Professor Gary Tomlinson (Yale University)
Gary Tomlinson is Annenberg Professor in the Humanities at the University of Pennsylvania. He is a specialist in music of the late Renaissance and early Baroque, opera, music and cross-cultural contact, and cultural history and historiography. Tomlinson publishes in a number of fields. In his book Monteverdi and the End of the Renaissance (1987) he deals with the impact of literary forces on changing musical styles around 1600. His work on opera, especially in Metaphysical Song: An Essay on Opera (1999), treats the connections of music drama to changing models of European subjectivity. His book Music in Renaissance Magic: Toward a Historiography of Others (1993) brings poststructuralist historical approaches to bear on sixteenth-century musical magic. Tomlinson was awarded the Alfred Einstein prize of the American Musicological Society in 1982. He has held Guggenheim and MacArthur fellowships and was a Phi Beta Kappa Visiting Scholar in 1997-98. His current work concerns New World song and theories of European colonialism.

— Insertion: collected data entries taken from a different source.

Lemma first_down_ext n f g :
  (forall i, i <= n -> f i = g i) -> first_down n f = first_down n g.
Proof.
  induction n as [|n IH]; intros H; simpl; [apply H; lia|].
  rewrite (H (S n)) by lia. rewrite IH; [done|]. intros i ?. apply H. lia.
Qed.

Lemma first_down_shift n g :
  first_down (S n) g = first_down n (fun i => g (S i)) orelse g 0.
Proof.
  induction n as [|n IH]; simpl; [done|].
  simpl in IH. rewrite IH. by destruct (g (S (S n))).
Qed.

(** A greedy star tries the longest run of the class first. *)
Lemma star_m_spec p pos s c k :
  star_m p pos s c k = first_down (span p s) (fun i => k (pos + i) (drop i s) c).
Proof.
  revert pos. induction s as [|a s IH]; intros pos; simpl.
  - by rewrite Nat.add_0_r.
  - destruct (p a) eqn:Hp; [|simpl; by rewrite Nat.add_0_r].
    rewrite IH, first_down_shift. cbn beta. rewrite Nat.add_0_r.
    erewrite (first_down_ext (span p s)); [reflexivity|].
    intros i _. simpl. by rewrite Nat.add_succ_r.
Qed.

(** Every success of [m] is a success of its continuation on a
    suffix of the input, at the matching position. *)
Lemma m_suffix r : forall pos s c k x,
  m r pos s c k = Some x ->
  exists n c', n <= length s /\ k (pos + n) (drop n s) c' = Some x.
Proof.
  induction r as [a|p|r1 IH1 r2 IH2|r1 IH1 r2 IH2|r1 IH1|p|g r1 IH1];
    intros pos s c k x; simpl.
  - destruct s as [|b s]; [done|]. destruct (a =? b)%char; [|done].
    intros H. exists 1, c. rewrite Nat.add_1_r. simpl. split; [lia|done].
  - destruct s as [|b s]; [done|]. destruct (p b); [|done].
    intros H. exists 1, c. rewrite Nat.add_1_r. simpl. split; [lia|done].
  - intros (n1 & c1 & Hn1 & H1)%IH1. apply IH2 in H1 as (n2 & c2 & Hn2 & H2).
    rewrite length_drop in Hn2. rewrite drop_drop, <- Nat.add_assoc in H2.
    exists (n1 + n2), c2. split; [lia|done].
  - destruct (m r1 pos s c k) eqn:E; [intros [= <-]; by apply IH1 in E|].
    apply IH2.
  - destruct (m r1 pos s c k) eqn:E; [intros [= <-]; by apply IH1 in E|].
    intros H. exists 0, c. rewrite Nat.add_0_r. split; [lia|done].
  - rewrite star_m_spec. intros (i & Hi & H)%first_down_some.
    exists i, c. split; [pose proof (span_le p s); lia|done].
  - intros (n & c' & Hn & H)%IH1. eauto.
Qed.

Lemma m_none r pos s c k :
  (forall n c', n <= length s -> k (pos + n) (drop n s) c' = None) ->
  m r pos s c k = None.
Proof.
  intros Hk. destruct (m r pos s c k) eqn:E; [|done].
  apply m_suffix in E as (n & c' & Hn & H). by rewrite Hk in H.
Qed.

(** A literal string is matched byte by byte. *)
Lemma m_lit w : forall pos s c k,
  m (RLit w) pos s c k =
  if prefixb w s then k (pos + length w) (drop (length w) s) c else None.
Proof.
  induction w as [|a w IH]; intros pos s c k; simpl.
  - rewrite Nat.add_0_r. by destruct s.
  - destruct s as [|a' s]; [done|]. simpl.
    destruct (Ascii.eqb_spec a a') as [<-|Hne].
    + rewrite bool_decide_true, andb_true_l, IH by done.
      destruct (prefixb w s); [|done]. by rewrite Nat.add_succ_r.
    + by rewrite bool_decide_false.
Qed.

(** A success of [RSeq r1 r2] passes through [r2] on a suffix. *)
Lemma m_seq_suffix r1 r2 pos s c k x :
  m (RSeq r1 r2) pos s c k = Some x ->
  exists n c', n <= length s /\ m r2 (pos + n) (drop n s) c' k = Some x.
Proof. simpl. apply m_suffix. Qed.

(** The leftmost match is found. *)
Lemma search_from_here re pos s e c :
  m (re_prog re) pos s (init_caps re) accept = Some (e, c) ->
  search_from re pos s = Some (pos, e, c).
Proof. destruct s; simpl; by intros ->. Qed.

Lemma search_from_skip re : forall j pos s,
  j <= length s ->
  (forall i, i < j -> m (re_prog re) (pos + i) (drop i s) (init_caps re) accept = None) ->
  search_from re pos s = search_from re (pos + j) (drop j s).
Proof.
  induction j as [|j IH]; intros pos s Hj Hi; [by rewrite Nat.add_0_r|].
  destruct s as [|a s]; simpl in Hj; [lia|].
  simpl. pose proof (Hi 0 ltac:(lia)) as H0. rewrite Nat.add_0_r in H0.
  simpl in H0. rewrite H0.
  rewrite IH; [by replace (pos + S j) with (S pos + j) by lia|lia|].
  intros i ?. replace (S pos + i) with (pos + S i) by lia. apply (Hi (S i)). lia.
Qed.

Lemma search_from_none re pos s :
  (forall i, i <= length s -> m (re_prog re) (pos + i) (drop i s) (init_caps re) accept = None) ->
  search_from re pos s = None.
Proof.
  revert pos. induction s as [|a s IH]; intros pos Hi; simpl.
  - pose proof (Hi 0 ltac:(simpl; lia)) as H. rewrite Nat.add_0_r in H. simpl in H.
    by rewrite H.
  - pose proof (Hi 0 ltac:(simpl; lia)) as H. rewrite Nat.add_0_r in H. simpl in H.
    rewrite H. apply IH. intros i ?. replace (S pos + i) with (pos + S i) by lia.
    apply (Hi (S i)). simpl; lia.
Qed.

(** [x+]: the candidates are the run lengths [span p t] down to 1. *)
Lemma m_plus_pick p pos t c k j x :
  1 <= j <= span p t -> k (pos + j) (drop j t) c = Some x ->
  (forall i, j < i <= span p t -> k (pos + i) (drop i t) c = None) ->
  m (RPlus p) pos t c k = Some x.
Proof.
  destruct t as [|a t]; simpl; [lia|]. destruct (p a); simpl; [|lia].
  destruct j as [|j]; [lia|]. intros Hj Hk Hi.
  rewrite star_m_spec. apply (first_down_pick _ _ j); [lia| |].
  - by replace (S pos + j) with (pos + S j) by lia.
  - intros i ?. replace (S pos + i) with (pos + S i) by lia. apply (Hi (S i)). lia.
Qed.

Lemma m_plus_none p pos t c k :
  (forall i, 1 <= i <= span p t -> k (pos + i) (drop i t) c = None) ->
  m (RPlus p) pos t c k = None.
Proof.
  destruct t as [|a t]; simpl; [done|]. destruct (p a); simpl; [|done].
  intros Hi. rewrite star_m_spec. apply first_down_none.
  intros i ?. replace (S pos + i) with (pos + S i) by lia. apply (Hi (S i)). lia.
Qed.


Lemma m_char_in a pos t c k x : m (RChar a) pos t c k = Some x -> a ∈ t.
Proof.
  destruct t as [|b t]; simpl; [done|].
  destruct (Ascii.eqb_spec a b) as [<-|]; [|done]. intros _. apply list_elem_of_here.
Qed.

Lemma m_seq_group_lit n w r r2 pos t c k x :
  m (RSeq (RGroup n (RSeq (RLit w) r)) r2) pos t c k = Some x -> prefixb w t = true.
Proof. cbn [m]. rewrite m_lit. by destruct (prefixb w t). Qed.

Lemma m_group_lit n w r pos t c k x :
  m (RGroup n (RSeq (RLit w) r)) pos t c k = Some x -> prefixb w t = true.
Proof. cbn [m]. rewrite m_lit. by destruct (prefixb w t). Qed.

Lemma search_from_bounds re : forall pos s a0 a1 c,
  search_from re pos s = Some (a0, a1, c) -> pos <= a0 <= a1 /\ a1 <= pos + length s.
Proof.
  intros pos s. revert pos. induction s as [|x s IH]; intros pos a0 a1 c; simpl.
  - destruct (m _ _ _ _ _) as [[e c']|] eqn:E; [|done]. intros [= <- <- <-].
    apply m_suffix in E as (n & c'' & Hn & [= <- _]). simpl in Hn. lia.
  - destruct (m _ _ _ _ _) as [[e c']|] eqn:E.
    + intros [= <- <- <-]. apply m_suffix in E as (n & c'' & Hn & [= <- _]).
      simpl in Hn. lia.
    + intros (? & ?)%IH. lia.
Qed.

(** Each round of [replace_loop] moves [searchPos] forward. *)
Lemma replace_next_gt re src sp a0 a1 c :
  search_from re sp (drop sp src) = Some (a0, a1, c) ->
  sp < (if a1 <? sp + (if sp <? length src then 1 else 0)
        then sp + (if sp <? length src then 1 else 0)
        else if a1 <? sp + 1 then sp + 1 else a1).
Proof.
  intros (Hb & _)%search_from_bounds.
  destruct (sp <? length src) eqn:Hw; [apply Nat.ltb_lt in Hw|apply Nat.ltb_ge in Hw];
    repeat case_match; rewrite ?Nat.ltb_lt, ?Nat.ltb_ge in *; lia.
Qed.

(** [ReplaceAllString] terminates: beyond [length src + 2] rounds the
    fuel no longer matters. *)
Lemma replace_loop_fuel re src repl : forall f1 f2 sp lme,
  S (length src) - sp < f1 -> S (length src) - sp < f2 ->
  replace_loop f1 re src repl sp lme = replace_loop f2 re src repl sp lme.
Proof.
  induction f1 as [|f1 IH]; intros f2 sp lme H1 H2; [lia|].
  destruct f2 as [|f2]; [lia|]. simpl.
  destruct (sp <=? length src) eqn:Hsp; [|done].
  destruct (search_from re sp (drop sp src)) as [[[a0 a1] c]|] eqn:Es; [|done].
  pose proof (replace_next_gt _ _ _ _ _ _ Es) as Hgt.
  f_equal. f_equal. apply IH; apply Nat.leb_le in Hsp; lia.
Qed.

Lemma ReplaceAllString_enough_fuel re src t fuel :
  S (S (length src)) <= fuel ->
  replace_loop fuel re src (expand t src) 0 0 = ReplaceAllString re src t.
Proof. intros H. apply replace_loop_fuel; lia. Qed.

Lemma cut_dollar_none t : "$"%char ∉ t -> cut_dollar t = None.
Proof.
  induction t as [|c t IH]; intros Ht; [done|]. simpl.
  destruct (Ascii.eqb_spec c "$") as [->|]; [set_solver|]. rewrite IH by set_solver. done.
Qed.

(** A template without [$] is copied as it is. *)
Lemma expand_no_dollar t src mt : "$"%char ∉ t -> expand t src mt = t.
Proof. intros Ht. unfold expand. simpl. by rewrite cut_dollar_none. Qed.

Lemma cut_dollar_some t b a : cut_dollar t = Some (b, a) -> t = b ++ "$"%char :: a.
Proof.
  revert b. induction t as [|c t IH]; intros b; simpl; [done|].
  destruct (Ascii.eqb_spec c "$") as [->|]; [by intros [= <- <-]|].
  destruct (cut_dollar t) as [[b' a']|] eqn:E; [|done]. intros [= <- <-]. by rewrite (IH b').
Qed.

Lemma cut_dollar_app a r : "$"%char ∉ a -> cut_dollar (a ++ "$"%char :: r) = Some (a, r).
Proof.
  induction a as [|c a IH]; intros Ha; [done|]. simpl.
  destruct (Ascii.eqb_spec c "$") as [->|]; [set_solver|]. rewrite IH by set_solver. done.
Qed.

(** [$2] followed by a byte that cannot continue a name (or by
    nothing) names group 2. *)
Lemma extract_2 b :
  (forall c b', b = c :: b' -> name_byte c = false) ->
  extract ("2"%char :: b) = Some (["2"%char], 2%Z, b).
Proof.
  intros Hb. unfold extract. cbn -[name_byte span].
  assert (Hs : span name_byte ("2"%char :: b) = 1).
  { destruct b as [|c b']; [done|]. cbn [span]. rewrite (Hb c b' eq_refl). done. }
  rewrite Hs. done.
Qed.

(** A template [a$2b], where [a] and [b] hold no [$] and [b] does
    not continue the name, expands to [a], the text of group 2, and
    [b]. *)
Lemma expand_group2 a b src mt :
  "$"%char ∉ a -> "$"%char ∉ b -> (forall c b', b = c :: b' -> name_byte c = false) ->
  expand (a ++ "$"%char :: "2"%char :: b) src mt = a ++ group_text src mt 2 ++ b.
Proof.
  intros Ha Hb Hn. unfold expand. cbn [expand_loop].
  rewrite cut_dollar_app by done. f_equal.
  rewrite extract_2 by done.
  destruct (length (a ++ "$"%char :: "2"%char :: b)) eqn:E; [rewrite length_app in E; simpl in E; lia|].
  cbn [expand_loop]. rewrite cut_dollar_none by done. done.
Qed.

Lemma extract_rest str name num rest :
  extract str = Some (name, num, rest) -> length rest < length str.
Proof.
  destruct str as [|c0 str']; [done|]. unfold extract.
  destruct (c0 =? "{")%char; cbn [andb negb drop]; rewrite ?drop_0.
  - destruct (span name_byte str' =? 0); [done|]. case_match; [done|].
    intros [= _ _ <-]. rewrite length_drop. simpl. lia.
  - destruct (span name_byte (c0 :: str') =? 0) eqn:Hi; [done|]. apply Nat.eqb_neq in Hi.
    intros [= _ _ <-]. rewrite length_drop. cbn [length span] in *.
    destruct (name_byte c0); lia.
Qed.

Professor Kendall Walton (University of Michigan)
Kendall Walton is Charles L. Stevenson Collegiate Professor of Philosophy at the University of Michigan, where he also holds a professorship in the School of Art and Design. Much of Professor Walton’s work consists in exploring connections between theoretical questions about the arts and issues of philosophy of mind, metaphysics, and philosophy of language. He has written extensively on pictorial representation, fiction and the emotions, the ontological status of fictional entities, the aesthetics of music, metaphor, and aesthetic value. His book Mimesis as Make Believe: On the Foundations of the Representational Arts (1990), develops a theory of make-believe and uses it to understand the nature and varieties of representation in the arts. He is also the author of Marvelous Images: On Values and the Arts (2010) and In Other Shoes: Music, Metaphor, Empathy, Existence (forthcoming). He has held fellowships from the NEH, the ACLS, the Rockefeller Foundation, and the Stanford Humanities Center. He is a Fellow of the American Academy of Arts and Sciences, and past president of the American Society for Aesthetics. He is currently working on a book entitled Aesthetics (a general overview of the field, in a series edited by Scott Soames for Princeton University Press).